WHAT IS REQUIRED: Repeat precisely the span of lines below that opens with the line containing "(** The entry" and closes with the line containing "((a =? x) && (b =? y) && (c =? z))%Z.", both included.

Stored data entries
(** * Fruit-Detection: local visual analysis and result fusion

    A shallow embedding of the analysis core of the fruit quality analyzer,
    advance_Fruit-Detection.py, with the older goodUI.py where the two
    differ, and the properties of its fusion policy, its keyword fallback
    classifier, its defect detectors and its overlay renderer.

    Conventions of the embedding.
    - Python numbers are rationals ([Q]): every finite float is a rational.
      The sums and products that decide a branch of the fusion (the badness
      scores, the boosted confidence) are float operations: the exact result
      rounded to the nearest double ([Py.fadd], [Py.fmul]).  The means,
      ratios and blends of the detectors are taken exact; they are rounded
      to two decimals before they are used.  [round(x, n)] rounds half to
      even at [n] decimals.
    - A Python [str] is a [string] of bytes (UTF-8); its length and its
      slices count characters, and [lower()] is the library's.
    - A Python [dict] decoded from JSON is an association list from keys
      to values; a raised exception is [None] in the [option] monad.
    - A NumPy array is the list of its rows.  The operations of OpenCV with a
      closed form (thresholds, bitwise operations, erosion and dilation,
      counting, blending) are functions; the colour conversions, the filters
      and the contour functions are the fields of the class [OpenCV], and the
      facts the proofs take from them are stated as laws. *)

From Stdlib Require Import ZArith QArith Qpower Qround Qabs Lia Lqa List String Ascii Bool.
Import ListNotations.

Open Scope string_scope.
Open Scope list_scope.
Open Scope Q_scope.

(** ** Python arithmetic *)

Module Py.

(** [max(a, b)] and [min(a, b)]: the first argument wins a tie. *)
Definition max (a b : Q) : Q :=
  match a ?= b with Lt => b | _ => a end.

Definition min (a b : Q) : Q :=
  match b ?= a with Lt => b | _ => a end.

(** [a < b] *)
Definition ltb (a b : Q) : bool :=
  match a ?= b with Lt => true | _ => false end.

(** Nearest integer, ties to the even one. *)
Definition round_half_even (x : Q) : Z :=
  let f := Qfloor x in
  match (x - inject_Z f ?= 1 # 2)%Q with
  | Lt => f
  | Gt => (f + 1)%Z
  | Eq => if Z.even f then f else (f + 1)%Z
  end.

Definition pow10 (n : nat) : Q := inject_Z (10 ^ Z.of_nat n).

(** [round(x, ndigits)] *)
Definition round (x : Q) (ndigits : nat) : Q :=
  inject_Z (round_half_even (x * pow10 ndigits)) / pow10 ndigits.

(** Floor of the binary logarithm of a positive number. *)
Definition ilog2 (x : Q) : Z :=
  let e0 := (Z.log2 (Qnum x) - Z.log2 (Zpos (Qden x)))%Z in
  if Qle_bool (2 ^ e0) x then e0 else (e0 - 1)%Z.

(** The double nearest to a positive number, ties to the even significand:
    53 binary digits from the leading one. *)
Definition fl_pos (x : Q) : Q :=
  let ulp := 2 ^ (ilog2 x - 52) in
  inject_Z (round_half_even (x / ulp)) * ulp.

(** The double nearest to [x]: the result of one float operation whose exact
    value is [x].  Underflow and overflow are left out: the magnitudes of the
    program lie far inside the range of doubles. *)
Definition fl (x : Q) : Q :=
  match x ?= 0 with
  | Eq => 0
  | Gt => fl_pos x
  | Lt => - fl_pos (- x)
  end.

(** [a + b] and [a * b] on floats. *)
Definition fadd (a b : Q) : Q := fl (a + b).
Definition fmul (a b : Q) : Q := fl (a * b).

(** [a / b] on numbers: [ZeroDivisionError] when [b] is zero. *)
Definition div (a b : Q) : option Q :=
  if Qeq_bool b 0 then None else Some (a / b).

End Py.

(** The error monad of raised exceptions. *)
Definition bind {A B : Type} (m : option A) (k : A -> option B) : option B :=
  match m with Some a => k a | None => None end.

Notation "x <- m ;; k" := (bind m (fun x => k))
  (at level 61, m at next level, right associativity).

(** ** Python strings, values and dictionaries *)


(** [sub in s] on strings. *)
Fixpoint contains (sub s : string) : bool :=
  String.prefix sub s ||
  match s with
  | EmptyString => false
  | String _ s' => contains sub s'
  end.

Definition lower_ascii (c : ascii) : ascii :=
  let n := N_of_ascii c in
  if ((65 <=? n) && (n <=? 90))%N then ascii_of_N (n + 32) else c.

(** The lower-case form of a text of ASCII characters. *)
Fixpoint lower (s : string) : string :=
  match s with
  | EmptyString => EmptyString
  | String c s' => String (lower_ascii c) (lower s')
  end.

(** A [str] is held as the bytes of its UTF-8 form, in which a byte
    [10xxxxxx] continues a character and any other byte starts one; so
    [sub in s] is the search of a run of bytes, and lengths and slices count
    the bytes that start a character. *)
Definition continuation (c : ascii) : bool :=
  let n := N_of_ascii c in ((128 <=? n) && (n <? 192))%N.

(** [len(s)] *)
Fixpoint len (s : string) : nat :=
  match s with
  | EmptyString => 0
  | String c s' => if continuation c then len s' else S (len s')
  end.

(** [s[:n]] *)
Fixpoint take (n : nat) (s : string) : string :=
  match s with
  | EmptyString => EmptyString
  | String c s' =>
      if continuation c then String c (take n s')
      else match n with
           | O => EmptyString
           | S n' => String c (take n' s')
           end
  end.

(** [s.lower()] follows the case mappings of Unicode; it is taken from the
    library. *)
Class Unicode : Type := {
  str_lower : string -> string
}.

(** A keyword of the program: ASCII characters, none of them a capital. *)
Definition plain (keyword : string) : bool :=
  forallb (fun c => let n := N_of_ascii c in ((n <? 65) || ((90 <? n) && (n <? 128)))%N)
    (list_ascii_of_string keyword).

(** What the proofs take from [str.lower()]: it works character by
    character and keeps the characters that are not capitals, so a keyword
    of the text stays where it is; and two texts that differ in the case of
    ASCII letters only have the same lower-case form. *)
Class UnicodeLaws (u : Unicode) : Prop := {
  lower_keeps_keywords :
    forall keyword text,
      plain keyword = true -> contains keyword text = true ->
      contains keyword (str_lower text) = true;
  lower_ascii_case :
    forall text1 text2, lower text1 = lower text2 -> str_lower text1 = str_lower text2
}.

(** [any(keyword in text for keyword in keywords)] *)
Definition any_in (keywords : list string) (text : string) : bool :=
  existsb (fun keyword => contains keyword text) keywords.

Inductive pyval : Type :=
| PNone
| PStr (s : string)
| PNum (q : Q)
| PList (l : list string).

(** A JSON object: keys in insertion order. *)
Definition dict : Type := list (string * pyval).

Fixpoint dict_lookup (d : dict) (k : string) : option pyval :=
  match d with
  | [] => None
  | (k', v) :: d' => if String.eqb k' k then Some v else dict_lookup d' k
  end.

(** [d.get(k, default)] *)
Definition dict_get (d : dict) (k : string) (default : pyval) : pyval :=
  match dict_lookup d k with Some v => v | None => default end.

(** A table keyed by strings, [table.get(key, default)] with a key that may
    be any value: only a string can be found, a list is unhashable. *)
Fixpoint table_lookup {A : Type} (t : list (string * A)) (k : string) : option A :=
  match t with
  | [] => None
  | (k', v) :: t' => if String.eqb k' k then Some v else table_lookup t' k
  end.

Definition table_get {A : Type} (t : list (string * A)) (key : pyval) (default : A)
  : option A :=
  match key with
  | PStr k => Some (match table_lookup t k with Some v => v | None => default end)
  | PList _ => None
  | _ => Some default
  end.

(** [v in [s1, ..., sn]] for a list of string literals. *)
Definition in_strs (v : pyval) (l : list string) : bool :=
  match v with
  | PStr s => existsb (String.eqb s) l
  | _ => false
  end.

(** The number held by a value; arithmetic on anything else is a [TypeError]. *)
Definition as_num (v : pyval) : option Q :=
  match v with PNum q => Some q | _ => None end.

(** Truth value of [gemini_result]: [None] and the empty dict are false. *)
Definition truthy (g : option dict) : option dict :=
  match g with
  | Some (kv :: d) => Some (kv :: d)
  | _ => None
  end.

(** ** The data model *)

(** The dictionary returned by [perform_local_analysis]. *)
Record LocalMetrics : Type := mkLocalMetrics {
  brown_rot_percentage : Q;
  black_spots_percentage : Q;
  color_variance : Q;
  texture_score : Q;
  shape_integrity : Q;
  freshness_score : Q
}.

(** The dictionary returned by [combine_analysis_results]. *)
Record AnalysisResult : Type := mkAnalysisResult {
  condition : string;
  confidence : Q;
  description : pyval;
  color : string;
  local_analysis : LocalMetrics;
  gemini_analysis : option dict;
  fruit_type : pyval;
  primary_source : string;
  prevention_tips : pyval;
  action_required : pyval;
  storage_advice : pyval;
  shelf_life : pyval;
  health_risks : pyval;
  disease_identification : pyval
}.

(** ** Images as NumPy arrays *)

(** A two-dimensional array is the list of its rows; a colour image holds a
    triple of channels at each place ([uint8] values), a mask or a grey
    image one [uint8] value, a filter response one number. *)
Definition Grid (A : Type) : Type := list (list A).
Definition Pixel : Type := (Z * Z * Z)%type.
Definition Image : Type := Grid Pixel.

Section Grids.

Context {A B : Type}.

(** The lengths of the rows. *)
Definition shape (g : Grid A) : list nat := map (@Datatypes.length A) g.

(** [g.shape[0]], [g.shape[1]] and [g.size] *)
Definition rows (g : Grid A) : nat := Datatypes.length g.
Definition cols (g : Grid A) : nat := Datatypes.length (hd [] g).
Definition gsize (g : Grid A) : nat := list_sum (shape g).

(** An array of [h] rows and [w] columns. *)
Definition has_shape (h w : nat) (g : Grid A) : Prop := shape g = repeat w h.

(** The entry at row [r], column [c], and [d] outside of the array. *)
Definition gget (d : A) (g : Grid A) (r c : Z) : A :=
  if ((r <? 0) || (c <? 0))%Z then d
  else nth (Z.to_nat c) (nth (Z.to_nat r) g []) d.

(** Whether row [r], column [c] is a place of the array. *)
Definition inb (g : Grid A) (r c : Z) : bool :=
  ((0 <=? r)%Z && (0 <=? c)%Z &&
   (Z.to_nat c <? nth (Z.to_nat r) (shape g) 0)%nat)%bool.

Fixpoint mapi_from (i : Z) (f : Z -> A -> B) (l : list A) : list B :=
  match l with
  | [] => []
  | a :: l' => f i a :: mapi_from (i + 1)%Z f l'
  end.

Definition gmap (f : A -> B) (g : Grid A) : Grid B := map (map f) g.

Definition gflat (g : Grid A) : list A := List.concat g.

End Grids.

(** The array of the shape of [g] with [f r c] at row [r], column [c]. *)
Definition gtab {A B : Type} (f : Z -> Z -> B) (g : Grid A) : Grid B :=
  mapi_from 0 (fun r row => mapi_from 0 (fun c _ => f r c) row) g.

(** An elementwise operation on two arrays of one shape. *)
Definition gmap2 {A B C : Type} (da : A) (db : B) (f : A -> B -> C)
  (g1 : Grid A) (g2 : Grid B) : Grid C :=
  gtab (fun r c => f (gget da g1 r c) (gget db g2 r c)) g1.

(** Whether [check] holds at every place of [g]. *)
Definition at_every_place {A : Type} (g : Grid A) (check : Z -> Z -> bool) : bool :=
  forallb (fun i =>
    forallb (fun j => check (Z.of_nat i) (Z.of_nat j))
      (seq 0 (nth i (shape g) 0%nat)))
    (seq 0 (rows g)).

Definition pixel_eqb (p q : Pixel) : bool :=
  let '(a, b, c) := p in
  let '(x, y, z) := q in
  ((a =? x) && (b =? y) && (c =? z))%Z.

Definition channel0 (img : Image) : Grid Z := gmap (fun '(x, _, _) => x) img.
Definition channel1 (img : Image) : Grid Z := gmap (fun '(_, y, _) => y) img.
Definition channel2 (img : Image) : Grid Z := gmap (fun '(_, _, z) => z) img.

(** ** NumPy and OpenCV operations with a closed form *)

Module np.

Definition sum (l : list Q) : Q := fold_right Qplus 0 l.

(** [np.mean]: not a number on an empty array, which is 0 here. *)
Definition mean (l : list Q) : Q := sum l / inject_Z (Z.of_nat (Datatypes.length l)).

(** [x.var()]: the mean of the squared deviations. *)
Definition var (l : list Q) : Q :=
  let m := mean l in mean (map (fun x => (x - m) * (x - m)) l).

Definition of_plane (g : Grid Z) : list Q := map inject_Z (gflat g).

Definition abs (g : Grid Q) : Grid Q := gmap Qabs g.

(** [np.pi], the double nearest to pi. *)
Definition pi : Q := 884279719003555 # 281474976710656.

End np.

Module cv2.

Definition in_range (lowerb upperb p : Pixel) : bool :=
  let '(l0, l1, l2) := lowerb in
  let '(u0, u1, u2) := upperb in
  let '(p0, p1, p2) := p in
  ((l0 <=? p0) && (p0 <=? u0) && (l1 <=? p1) && (p1 <=? u1) &&
   (l2 <=? p2) && (p2 <=? u2))%Z.

(** [cv2.inRange]: 255 where every channel lies within its bounds. *)
Definition inRange (src : Image) (lowerb upperb : Pixel) : Grid Z :=
  gmap (fun p => if in_range lowerb upperb p then 255 else 0)%Z src.

(** [cv2.threshold(src, thresh, maxval, cv2.THRESH_BINARY_INV)] *)
Definition threshold_BINARY_INV (src : Grid Z) (thresh maxval : Z) : Grid Z :=
  gmap (fun v => if (v >? thresh)%Z then 0 else maxval)%Z src.

Definition bitwise_and (m1 m2 : Grid Z) : Grid Z := gmap2 0%Z 0%Z Z.land m1 m2.
Definition bitwise_or (m1 m2 : Grid Z) : Grid Z := gmap2 0%Z 0%Z Z.lor m1 m2.

Definition nonzero (v : Z) : bool := negb (v =? 0)%Z.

TASK RESPONSE:
(** The entry at row [r], column [c], and [d] outside of the array. *)
Definition gget (d : A) (g : Grid A) (r c : Z) : A :=
  if ((r <? 0) || (c <? 0))%Z then d
  else nth (Z.to_nat c) (nth (Z.to_nat r) g []) d.

(** Whether row [r], column [c] is a place of the array. *)
Definition inb (g : Grid A) (r c : Z) : bool :=
  ((0 <=? r)%Z && (0 <=? c)%Z &&
   (Z.to_nat c <? nth (Z.to_nat r) (shape g) 0)%nat)%bool.

Fixpoint mapi_from (i : Z) (f : Z -> A -> B) (l : list A) : list B :=
  match l with
  | [] => []
  | a :: l' => f i a :: mapi_from (i + 1)%Z f l'
  end.

Definition gmap (f : A -> B) (g : Grid A) : Grid B := map (map f) g.

Definition gflat (g : Grid A) : list A := List.concat g.

End Grids.

(** The array of the shape of [g] with [f r c] at row [r], column [c]. *)
Definition gtab {A B : Type} (f : Z -> Z -> B) (g : Grid A) : Grid B :=
  mapi_from 0 (fun r row => mapi_from 0 (fun c _ => f r c) row) g.

(** An elementwise operation on two arrays of one shape. *)
Definition gmap2 {A B C : Type} (da : A) (db : B) (f : A -> B -> C)
  (g1 : Grid A) (g2 : Grid B) : Grid C :=
  gtab (fun r c => f (gget da g1 r c) (gget db g2 r c)) g1.

(** Whether [check] holds at every place of [g]. *)
Definition at_every_place {A : Type} (g : Grid A) (check : Z -> Z -> bool) : bool :=
  forallb (fun i =>
    forallb (fun j => check (Z.of_nat i) (Z.of_nat j))
      (seq 0 (nth i (shape g) 0%nat)))
    (seq 0 (rows g)).

Definition pixel_eqb (p q : Pixel) : bool :=
  let '(a, b, c) := p in
  let '(x, y, z) := q in
  ((a =? x) && (b =? y) && (c =? z))%Z.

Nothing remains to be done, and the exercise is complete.